**** Input data

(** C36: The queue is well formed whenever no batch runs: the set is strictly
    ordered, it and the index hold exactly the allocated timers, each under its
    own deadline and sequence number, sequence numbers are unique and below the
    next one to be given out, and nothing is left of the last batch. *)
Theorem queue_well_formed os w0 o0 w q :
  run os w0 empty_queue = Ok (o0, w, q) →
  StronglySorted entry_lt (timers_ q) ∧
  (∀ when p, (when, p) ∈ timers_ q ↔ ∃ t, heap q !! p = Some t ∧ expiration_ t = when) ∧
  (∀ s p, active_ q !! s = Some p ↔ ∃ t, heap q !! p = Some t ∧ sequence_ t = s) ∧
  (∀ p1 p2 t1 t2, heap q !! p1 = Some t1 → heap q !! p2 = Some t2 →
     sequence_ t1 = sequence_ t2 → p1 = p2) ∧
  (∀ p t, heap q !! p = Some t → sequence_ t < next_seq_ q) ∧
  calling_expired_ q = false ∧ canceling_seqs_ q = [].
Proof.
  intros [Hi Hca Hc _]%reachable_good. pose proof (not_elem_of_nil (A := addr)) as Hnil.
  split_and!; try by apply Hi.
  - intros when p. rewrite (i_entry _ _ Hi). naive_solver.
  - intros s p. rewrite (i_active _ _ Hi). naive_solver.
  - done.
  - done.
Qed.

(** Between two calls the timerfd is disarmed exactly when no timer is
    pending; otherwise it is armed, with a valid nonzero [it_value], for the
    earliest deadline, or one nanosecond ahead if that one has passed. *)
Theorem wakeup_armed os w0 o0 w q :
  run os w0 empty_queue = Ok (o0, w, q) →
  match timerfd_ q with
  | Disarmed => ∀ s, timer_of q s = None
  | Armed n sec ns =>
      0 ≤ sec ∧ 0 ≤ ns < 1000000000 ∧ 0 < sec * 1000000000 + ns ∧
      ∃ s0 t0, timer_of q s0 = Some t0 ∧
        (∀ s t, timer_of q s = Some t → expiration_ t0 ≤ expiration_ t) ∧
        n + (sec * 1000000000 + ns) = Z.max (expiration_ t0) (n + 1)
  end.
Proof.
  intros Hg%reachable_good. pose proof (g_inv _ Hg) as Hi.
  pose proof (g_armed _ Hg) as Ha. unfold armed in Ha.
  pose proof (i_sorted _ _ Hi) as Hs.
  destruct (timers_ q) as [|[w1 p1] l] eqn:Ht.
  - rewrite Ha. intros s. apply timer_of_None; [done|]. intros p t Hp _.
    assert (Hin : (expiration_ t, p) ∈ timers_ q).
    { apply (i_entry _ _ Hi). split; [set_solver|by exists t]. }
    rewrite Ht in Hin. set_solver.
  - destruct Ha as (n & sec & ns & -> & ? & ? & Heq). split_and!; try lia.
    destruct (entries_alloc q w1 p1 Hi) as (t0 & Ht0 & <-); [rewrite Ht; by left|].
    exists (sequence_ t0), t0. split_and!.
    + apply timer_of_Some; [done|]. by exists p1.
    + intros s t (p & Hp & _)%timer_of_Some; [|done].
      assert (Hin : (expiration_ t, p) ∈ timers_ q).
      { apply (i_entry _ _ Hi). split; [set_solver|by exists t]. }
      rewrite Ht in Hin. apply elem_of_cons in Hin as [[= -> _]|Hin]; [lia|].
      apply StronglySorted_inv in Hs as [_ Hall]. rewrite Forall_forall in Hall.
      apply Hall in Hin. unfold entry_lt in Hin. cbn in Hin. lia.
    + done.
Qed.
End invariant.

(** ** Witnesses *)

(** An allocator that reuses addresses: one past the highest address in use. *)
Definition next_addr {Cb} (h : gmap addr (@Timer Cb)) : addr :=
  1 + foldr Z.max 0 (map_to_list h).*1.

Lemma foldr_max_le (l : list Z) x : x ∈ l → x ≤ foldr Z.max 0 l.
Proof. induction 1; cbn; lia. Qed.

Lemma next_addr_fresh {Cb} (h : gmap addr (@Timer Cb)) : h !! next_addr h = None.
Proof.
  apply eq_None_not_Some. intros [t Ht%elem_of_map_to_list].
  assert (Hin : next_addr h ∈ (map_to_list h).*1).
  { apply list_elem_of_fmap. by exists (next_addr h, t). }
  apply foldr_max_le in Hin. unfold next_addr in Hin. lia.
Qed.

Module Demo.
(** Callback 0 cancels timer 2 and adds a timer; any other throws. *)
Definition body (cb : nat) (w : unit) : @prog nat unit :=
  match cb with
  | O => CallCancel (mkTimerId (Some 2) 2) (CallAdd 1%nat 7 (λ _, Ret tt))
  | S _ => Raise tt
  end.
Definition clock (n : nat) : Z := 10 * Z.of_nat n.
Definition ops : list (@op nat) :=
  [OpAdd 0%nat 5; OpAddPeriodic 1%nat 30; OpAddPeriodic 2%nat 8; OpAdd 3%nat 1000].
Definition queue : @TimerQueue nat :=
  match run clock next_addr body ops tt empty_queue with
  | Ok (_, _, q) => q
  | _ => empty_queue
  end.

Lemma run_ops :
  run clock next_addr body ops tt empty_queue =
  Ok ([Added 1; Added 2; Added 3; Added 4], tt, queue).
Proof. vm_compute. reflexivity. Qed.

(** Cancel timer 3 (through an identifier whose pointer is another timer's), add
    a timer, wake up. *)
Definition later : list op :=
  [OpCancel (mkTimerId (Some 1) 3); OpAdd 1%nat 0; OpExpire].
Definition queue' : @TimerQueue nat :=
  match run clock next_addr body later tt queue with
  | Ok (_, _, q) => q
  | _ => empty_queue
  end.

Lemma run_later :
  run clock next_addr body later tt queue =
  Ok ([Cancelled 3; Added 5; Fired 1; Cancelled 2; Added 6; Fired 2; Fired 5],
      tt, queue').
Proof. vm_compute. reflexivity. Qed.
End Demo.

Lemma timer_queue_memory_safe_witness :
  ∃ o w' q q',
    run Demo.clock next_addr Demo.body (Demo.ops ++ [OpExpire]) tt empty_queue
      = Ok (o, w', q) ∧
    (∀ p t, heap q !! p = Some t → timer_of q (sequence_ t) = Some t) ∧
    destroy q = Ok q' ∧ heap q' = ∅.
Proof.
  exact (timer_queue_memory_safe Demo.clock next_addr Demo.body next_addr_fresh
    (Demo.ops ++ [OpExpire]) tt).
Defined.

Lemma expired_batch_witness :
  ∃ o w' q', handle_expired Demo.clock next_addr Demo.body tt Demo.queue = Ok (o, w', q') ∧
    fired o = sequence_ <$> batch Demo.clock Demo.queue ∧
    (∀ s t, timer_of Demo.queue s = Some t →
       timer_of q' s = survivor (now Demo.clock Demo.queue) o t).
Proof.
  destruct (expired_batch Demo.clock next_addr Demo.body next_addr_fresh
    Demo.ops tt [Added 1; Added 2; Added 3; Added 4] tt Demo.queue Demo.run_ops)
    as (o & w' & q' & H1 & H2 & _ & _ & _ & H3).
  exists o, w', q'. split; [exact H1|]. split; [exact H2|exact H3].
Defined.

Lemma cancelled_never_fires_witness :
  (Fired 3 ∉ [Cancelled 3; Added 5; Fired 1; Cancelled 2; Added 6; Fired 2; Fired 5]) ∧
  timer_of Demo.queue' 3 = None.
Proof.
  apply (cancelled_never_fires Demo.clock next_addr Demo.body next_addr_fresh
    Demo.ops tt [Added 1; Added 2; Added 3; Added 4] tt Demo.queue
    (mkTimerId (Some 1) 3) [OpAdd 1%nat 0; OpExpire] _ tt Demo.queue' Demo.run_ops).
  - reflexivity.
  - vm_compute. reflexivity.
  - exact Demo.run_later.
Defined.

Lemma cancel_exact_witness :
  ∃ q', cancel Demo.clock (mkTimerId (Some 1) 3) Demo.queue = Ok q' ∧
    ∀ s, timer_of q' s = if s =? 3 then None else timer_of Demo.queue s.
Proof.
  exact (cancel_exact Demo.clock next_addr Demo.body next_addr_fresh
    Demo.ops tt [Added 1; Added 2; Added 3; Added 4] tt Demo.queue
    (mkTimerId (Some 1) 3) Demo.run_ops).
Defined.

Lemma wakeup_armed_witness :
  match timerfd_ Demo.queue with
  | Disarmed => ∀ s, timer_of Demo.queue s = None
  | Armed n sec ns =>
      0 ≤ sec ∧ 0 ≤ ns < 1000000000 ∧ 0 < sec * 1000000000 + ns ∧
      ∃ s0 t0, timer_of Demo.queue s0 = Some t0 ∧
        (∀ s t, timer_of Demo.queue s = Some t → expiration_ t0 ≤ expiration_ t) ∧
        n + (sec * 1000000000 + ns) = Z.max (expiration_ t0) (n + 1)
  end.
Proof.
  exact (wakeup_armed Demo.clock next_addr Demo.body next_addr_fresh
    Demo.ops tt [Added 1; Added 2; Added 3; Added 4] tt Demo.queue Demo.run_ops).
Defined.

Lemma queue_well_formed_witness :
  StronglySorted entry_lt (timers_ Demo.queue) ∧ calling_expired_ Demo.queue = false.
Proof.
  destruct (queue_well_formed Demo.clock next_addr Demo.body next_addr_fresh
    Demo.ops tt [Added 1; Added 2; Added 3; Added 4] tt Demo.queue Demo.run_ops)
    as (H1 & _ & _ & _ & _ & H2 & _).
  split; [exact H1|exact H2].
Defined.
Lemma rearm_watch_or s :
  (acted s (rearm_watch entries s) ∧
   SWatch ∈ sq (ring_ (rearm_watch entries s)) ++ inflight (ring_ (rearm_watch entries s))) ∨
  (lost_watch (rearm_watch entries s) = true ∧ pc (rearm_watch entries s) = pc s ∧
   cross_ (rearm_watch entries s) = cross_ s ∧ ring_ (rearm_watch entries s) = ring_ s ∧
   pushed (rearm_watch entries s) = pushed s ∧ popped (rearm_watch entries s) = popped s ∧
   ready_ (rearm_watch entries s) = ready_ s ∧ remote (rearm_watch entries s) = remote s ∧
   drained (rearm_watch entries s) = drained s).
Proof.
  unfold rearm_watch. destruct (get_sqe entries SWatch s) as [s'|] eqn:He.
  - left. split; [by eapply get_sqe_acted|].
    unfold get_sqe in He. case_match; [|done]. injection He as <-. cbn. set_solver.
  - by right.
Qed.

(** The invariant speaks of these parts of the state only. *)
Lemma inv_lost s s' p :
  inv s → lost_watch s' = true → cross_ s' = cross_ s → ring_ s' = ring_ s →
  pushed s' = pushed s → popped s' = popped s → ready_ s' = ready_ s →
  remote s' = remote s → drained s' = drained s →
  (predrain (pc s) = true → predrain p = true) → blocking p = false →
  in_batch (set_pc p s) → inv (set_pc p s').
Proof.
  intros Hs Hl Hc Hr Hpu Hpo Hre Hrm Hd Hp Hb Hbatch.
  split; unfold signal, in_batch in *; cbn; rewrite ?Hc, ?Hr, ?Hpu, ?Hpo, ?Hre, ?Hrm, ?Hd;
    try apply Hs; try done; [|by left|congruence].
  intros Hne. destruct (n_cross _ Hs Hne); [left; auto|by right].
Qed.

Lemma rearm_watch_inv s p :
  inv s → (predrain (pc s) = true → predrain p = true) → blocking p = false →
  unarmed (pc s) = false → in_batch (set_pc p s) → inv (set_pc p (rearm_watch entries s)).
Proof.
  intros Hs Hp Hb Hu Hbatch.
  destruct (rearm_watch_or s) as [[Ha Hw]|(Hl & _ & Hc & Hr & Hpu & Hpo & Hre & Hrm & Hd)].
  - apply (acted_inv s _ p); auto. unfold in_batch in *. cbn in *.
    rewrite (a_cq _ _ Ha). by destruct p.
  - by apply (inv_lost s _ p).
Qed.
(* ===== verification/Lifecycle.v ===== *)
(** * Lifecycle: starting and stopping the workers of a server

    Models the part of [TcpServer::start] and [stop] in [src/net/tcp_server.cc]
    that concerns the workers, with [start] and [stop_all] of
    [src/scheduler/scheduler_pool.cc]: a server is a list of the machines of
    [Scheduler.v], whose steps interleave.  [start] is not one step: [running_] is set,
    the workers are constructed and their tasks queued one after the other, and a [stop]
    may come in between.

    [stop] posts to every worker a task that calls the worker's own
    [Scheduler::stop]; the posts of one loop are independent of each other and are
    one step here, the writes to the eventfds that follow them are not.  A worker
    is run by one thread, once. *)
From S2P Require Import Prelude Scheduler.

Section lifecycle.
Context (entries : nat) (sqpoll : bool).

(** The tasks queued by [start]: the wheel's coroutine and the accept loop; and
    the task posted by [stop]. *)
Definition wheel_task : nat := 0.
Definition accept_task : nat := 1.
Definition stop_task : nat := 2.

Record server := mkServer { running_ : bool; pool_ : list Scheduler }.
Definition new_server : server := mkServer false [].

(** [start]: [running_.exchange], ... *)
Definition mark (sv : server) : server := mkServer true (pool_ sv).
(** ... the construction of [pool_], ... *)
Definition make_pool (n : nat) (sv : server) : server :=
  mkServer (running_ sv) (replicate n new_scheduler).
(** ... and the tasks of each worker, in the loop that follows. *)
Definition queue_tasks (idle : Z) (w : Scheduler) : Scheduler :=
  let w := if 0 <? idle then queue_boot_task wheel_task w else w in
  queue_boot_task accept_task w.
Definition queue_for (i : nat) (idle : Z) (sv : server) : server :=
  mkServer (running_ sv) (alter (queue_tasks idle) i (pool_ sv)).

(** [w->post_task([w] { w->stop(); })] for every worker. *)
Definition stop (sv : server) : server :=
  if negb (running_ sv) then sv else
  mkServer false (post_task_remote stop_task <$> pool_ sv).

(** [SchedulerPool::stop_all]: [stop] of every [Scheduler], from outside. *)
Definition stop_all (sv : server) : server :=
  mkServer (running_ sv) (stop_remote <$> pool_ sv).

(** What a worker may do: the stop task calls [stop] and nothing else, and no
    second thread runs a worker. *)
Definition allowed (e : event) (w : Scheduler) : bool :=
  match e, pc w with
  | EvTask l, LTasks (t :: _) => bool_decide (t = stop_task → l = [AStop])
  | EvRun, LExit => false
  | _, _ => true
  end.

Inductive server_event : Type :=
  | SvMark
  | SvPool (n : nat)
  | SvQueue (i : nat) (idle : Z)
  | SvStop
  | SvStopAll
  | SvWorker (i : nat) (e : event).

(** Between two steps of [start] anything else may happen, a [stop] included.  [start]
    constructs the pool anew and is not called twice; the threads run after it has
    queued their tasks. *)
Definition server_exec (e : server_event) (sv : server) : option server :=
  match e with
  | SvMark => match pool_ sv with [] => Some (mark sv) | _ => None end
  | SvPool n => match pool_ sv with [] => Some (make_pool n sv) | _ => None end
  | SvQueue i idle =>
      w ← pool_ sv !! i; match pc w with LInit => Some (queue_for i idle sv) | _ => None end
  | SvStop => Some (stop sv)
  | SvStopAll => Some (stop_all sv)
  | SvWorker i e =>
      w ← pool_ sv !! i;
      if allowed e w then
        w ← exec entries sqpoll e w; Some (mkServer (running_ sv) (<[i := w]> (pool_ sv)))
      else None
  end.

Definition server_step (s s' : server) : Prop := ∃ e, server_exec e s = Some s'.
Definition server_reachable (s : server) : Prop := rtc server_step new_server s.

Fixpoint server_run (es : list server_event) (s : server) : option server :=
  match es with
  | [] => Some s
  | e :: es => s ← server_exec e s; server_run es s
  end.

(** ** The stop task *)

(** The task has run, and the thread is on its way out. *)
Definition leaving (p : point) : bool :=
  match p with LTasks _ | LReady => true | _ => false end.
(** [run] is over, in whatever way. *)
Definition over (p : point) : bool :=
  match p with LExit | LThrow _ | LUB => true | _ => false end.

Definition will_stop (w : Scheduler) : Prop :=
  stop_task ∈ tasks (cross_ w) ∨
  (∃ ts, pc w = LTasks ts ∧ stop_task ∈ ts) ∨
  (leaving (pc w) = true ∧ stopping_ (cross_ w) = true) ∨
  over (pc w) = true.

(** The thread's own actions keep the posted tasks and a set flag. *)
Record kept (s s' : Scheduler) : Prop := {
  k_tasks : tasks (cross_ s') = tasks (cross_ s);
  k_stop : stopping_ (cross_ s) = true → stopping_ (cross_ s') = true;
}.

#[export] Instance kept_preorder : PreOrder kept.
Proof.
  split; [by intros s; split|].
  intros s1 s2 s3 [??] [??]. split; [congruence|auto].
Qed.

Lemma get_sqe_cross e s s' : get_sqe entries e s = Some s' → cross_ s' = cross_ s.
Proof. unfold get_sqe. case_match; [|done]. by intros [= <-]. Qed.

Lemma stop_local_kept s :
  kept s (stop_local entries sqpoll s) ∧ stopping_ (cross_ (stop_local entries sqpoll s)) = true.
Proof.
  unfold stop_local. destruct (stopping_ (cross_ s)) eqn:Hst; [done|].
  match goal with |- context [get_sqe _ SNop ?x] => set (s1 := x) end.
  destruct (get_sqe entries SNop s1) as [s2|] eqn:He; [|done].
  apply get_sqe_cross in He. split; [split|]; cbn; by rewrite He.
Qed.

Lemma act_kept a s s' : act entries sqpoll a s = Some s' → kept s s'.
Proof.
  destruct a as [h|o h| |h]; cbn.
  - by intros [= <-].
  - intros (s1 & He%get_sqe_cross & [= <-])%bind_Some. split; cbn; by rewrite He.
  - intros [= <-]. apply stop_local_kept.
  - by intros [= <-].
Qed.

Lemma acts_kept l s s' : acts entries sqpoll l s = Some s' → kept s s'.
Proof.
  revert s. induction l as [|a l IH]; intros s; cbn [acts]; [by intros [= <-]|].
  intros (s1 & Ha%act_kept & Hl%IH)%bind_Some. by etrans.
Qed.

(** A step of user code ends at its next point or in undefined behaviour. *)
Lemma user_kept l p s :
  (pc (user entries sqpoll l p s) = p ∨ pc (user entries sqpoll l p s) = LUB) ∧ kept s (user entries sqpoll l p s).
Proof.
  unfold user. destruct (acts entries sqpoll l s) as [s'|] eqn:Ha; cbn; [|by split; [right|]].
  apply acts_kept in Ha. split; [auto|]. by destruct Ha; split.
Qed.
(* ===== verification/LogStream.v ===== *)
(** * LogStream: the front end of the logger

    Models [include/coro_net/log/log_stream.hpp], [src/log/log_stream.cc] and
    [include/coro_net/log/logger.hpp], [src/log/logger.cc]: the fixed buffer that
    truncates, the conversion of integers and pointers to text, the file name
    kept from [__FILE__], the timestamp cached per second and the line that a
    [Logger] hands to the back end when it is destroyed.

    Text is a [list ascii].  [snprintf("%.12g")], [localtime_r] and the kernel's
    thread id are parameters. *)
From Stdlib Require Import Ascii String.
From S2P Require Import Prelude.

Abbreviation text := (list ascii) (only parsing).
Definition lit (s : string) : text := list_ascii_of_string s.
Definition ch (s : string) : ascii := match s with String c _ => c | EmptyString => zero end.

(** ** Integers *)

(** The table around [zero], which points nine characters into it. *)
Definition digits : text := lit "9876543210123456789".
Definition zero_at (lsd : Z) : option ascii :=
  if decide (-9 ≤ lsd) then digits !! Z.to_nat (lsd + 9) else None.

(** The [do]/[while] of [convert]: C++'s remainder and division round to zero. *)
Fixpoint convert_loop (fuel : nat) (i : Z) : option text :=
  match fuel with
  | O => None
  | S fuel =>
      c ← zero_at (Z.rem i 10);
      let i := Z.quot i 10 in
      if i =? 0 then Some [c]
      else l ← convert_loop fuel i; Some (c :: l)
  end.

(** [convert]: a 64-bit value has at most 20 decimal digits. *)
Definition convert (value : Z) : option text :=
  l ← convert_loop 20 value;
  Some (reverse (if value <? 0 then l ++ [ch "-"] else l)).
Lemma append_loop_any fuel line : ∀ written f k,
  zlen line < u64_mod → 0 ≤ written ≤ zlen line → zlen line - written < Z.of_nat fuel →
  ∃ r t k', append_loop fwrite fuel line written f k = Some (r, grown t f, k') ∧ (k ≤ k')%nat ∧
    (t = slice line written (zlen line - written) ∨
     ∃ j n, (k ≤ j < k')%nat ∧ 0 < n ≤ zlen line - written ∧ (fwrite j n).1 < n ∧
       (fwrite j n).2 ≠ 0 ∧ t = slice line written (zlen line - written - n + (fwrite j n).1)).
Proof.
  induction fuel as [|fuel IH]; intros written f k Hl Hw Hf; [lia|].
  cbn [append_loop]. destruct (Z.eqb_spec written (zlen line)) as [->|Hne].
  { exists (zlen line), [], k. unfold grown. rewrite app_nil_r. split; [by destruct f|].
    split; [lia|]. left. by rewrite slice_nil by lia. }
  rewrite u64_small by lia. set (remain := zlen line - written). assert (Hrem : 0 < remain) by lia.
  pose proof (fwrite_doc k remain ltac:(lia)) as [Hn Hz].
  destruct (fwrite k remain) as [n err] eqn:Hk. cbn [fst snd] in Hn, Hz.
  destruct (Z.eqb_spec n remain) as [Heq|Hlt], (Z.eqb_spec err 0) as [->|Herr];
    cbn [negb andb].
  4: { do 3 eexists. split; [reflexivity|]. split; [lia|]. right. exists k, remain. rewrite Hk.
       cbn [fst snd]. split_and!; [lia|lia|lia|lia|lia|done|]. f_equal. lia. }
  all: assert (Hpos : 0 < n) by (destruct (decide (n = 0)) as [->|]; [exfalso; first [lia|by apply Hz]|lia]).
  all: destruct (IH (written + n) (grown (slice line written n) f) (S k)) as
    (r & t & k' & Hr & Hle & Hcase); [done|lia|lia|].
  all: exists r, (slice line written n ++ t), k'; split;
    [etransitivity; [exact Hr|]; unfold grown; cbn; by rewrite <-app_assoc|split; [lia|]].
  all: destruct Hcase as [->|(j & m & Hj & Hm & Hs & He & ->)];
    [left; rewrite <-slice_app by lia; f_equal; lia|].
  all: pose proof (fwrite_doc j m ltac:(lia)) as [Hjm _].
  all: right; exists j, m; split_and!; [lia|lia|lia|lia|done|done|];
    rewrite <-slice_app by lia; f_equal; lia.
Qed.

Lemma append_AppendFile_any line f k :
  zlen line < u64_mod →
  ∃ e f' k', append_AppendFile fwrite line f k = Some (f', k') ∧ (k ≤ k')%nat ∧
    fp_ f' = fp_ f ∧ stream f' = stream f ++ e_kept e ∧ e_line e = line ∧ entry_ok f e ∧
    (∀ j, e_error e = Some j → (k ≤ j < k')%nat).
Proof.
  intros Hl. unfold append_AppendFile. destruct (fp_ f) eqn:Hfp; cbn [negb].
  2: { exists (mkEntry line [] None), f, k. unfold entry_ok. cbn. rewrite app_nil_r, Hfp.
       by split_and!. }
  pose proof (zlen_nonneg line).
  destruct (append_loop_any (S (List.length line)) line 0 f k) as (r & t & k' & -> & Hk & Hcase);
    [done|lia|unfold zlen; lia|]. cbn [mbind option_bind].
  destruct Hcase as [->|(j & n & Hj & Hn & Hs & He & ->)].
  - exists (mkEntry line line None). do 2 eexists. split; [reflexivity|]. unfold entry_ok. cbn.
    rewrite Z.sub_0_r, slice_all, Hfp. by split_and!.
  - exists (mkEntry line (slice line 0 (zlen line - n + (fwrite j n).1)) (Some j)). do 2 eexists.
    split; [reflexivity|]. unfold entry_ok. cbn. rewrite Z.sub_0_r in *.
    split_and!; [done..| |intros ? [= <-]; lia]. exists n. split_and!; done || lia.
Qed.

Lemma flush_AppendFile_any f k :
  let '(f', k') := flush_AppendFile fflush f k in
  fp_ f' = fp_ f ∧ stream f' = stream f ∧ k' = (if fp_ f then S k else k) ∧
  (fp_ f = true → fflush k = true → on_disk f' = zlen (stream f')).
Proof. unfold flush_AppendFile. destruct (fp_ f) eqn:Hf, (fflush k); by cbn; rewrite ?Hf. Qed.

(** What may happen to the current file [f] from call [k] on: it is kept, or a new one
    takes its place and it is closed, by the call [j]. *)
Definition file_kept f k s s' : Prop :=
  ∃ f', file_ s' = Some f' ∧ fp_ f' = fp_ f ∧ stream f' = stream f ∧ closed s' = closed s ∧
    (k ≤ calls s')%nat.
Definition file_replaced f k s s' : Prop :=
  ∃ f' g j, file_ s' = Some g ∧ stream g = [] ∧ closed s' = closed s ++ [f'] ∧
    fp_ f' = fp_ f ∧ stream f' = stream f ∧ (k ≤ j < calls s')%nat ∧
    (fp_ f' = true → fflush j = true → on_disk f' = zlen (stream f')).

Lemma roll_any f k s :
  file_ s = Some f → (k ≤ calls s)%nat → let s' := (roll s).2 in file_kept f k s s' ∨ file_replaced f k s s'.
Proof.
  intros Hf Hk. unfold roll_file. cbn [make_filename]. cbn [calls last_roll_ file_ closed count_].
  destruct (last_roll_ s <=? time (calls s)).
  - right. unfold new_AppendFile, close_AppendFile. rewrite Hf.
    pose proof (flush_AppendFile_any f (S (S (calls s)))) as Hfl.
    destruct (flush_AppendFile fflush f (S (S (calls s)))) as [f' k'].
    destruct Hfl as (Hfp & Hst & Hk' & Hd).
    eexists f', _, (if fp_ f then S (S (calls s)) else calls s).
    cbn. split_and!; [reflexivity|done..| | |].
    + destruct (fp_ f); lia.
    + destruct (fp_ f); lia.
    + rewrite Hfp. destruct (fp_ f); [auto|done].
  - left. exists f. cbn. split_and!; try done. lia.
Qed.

********

Prompt >> Of the entries above, repeat exactly the lines from the line with "queue_boot_task accept_task w." through the line with "Definition stop (sv", both of them included.

Response below >>
  queue_boot_task accept_task w.
Definition queue_for (i : nat) (idle : Z) (sv : server) : server :=
  mkServer (running_ sv) (alter (queue_tasks idle) i (pool_ sv)).

(** [w->post_task([w] { w->stop(); })] for every worker. *)
Definition stop (sv : server) : server :=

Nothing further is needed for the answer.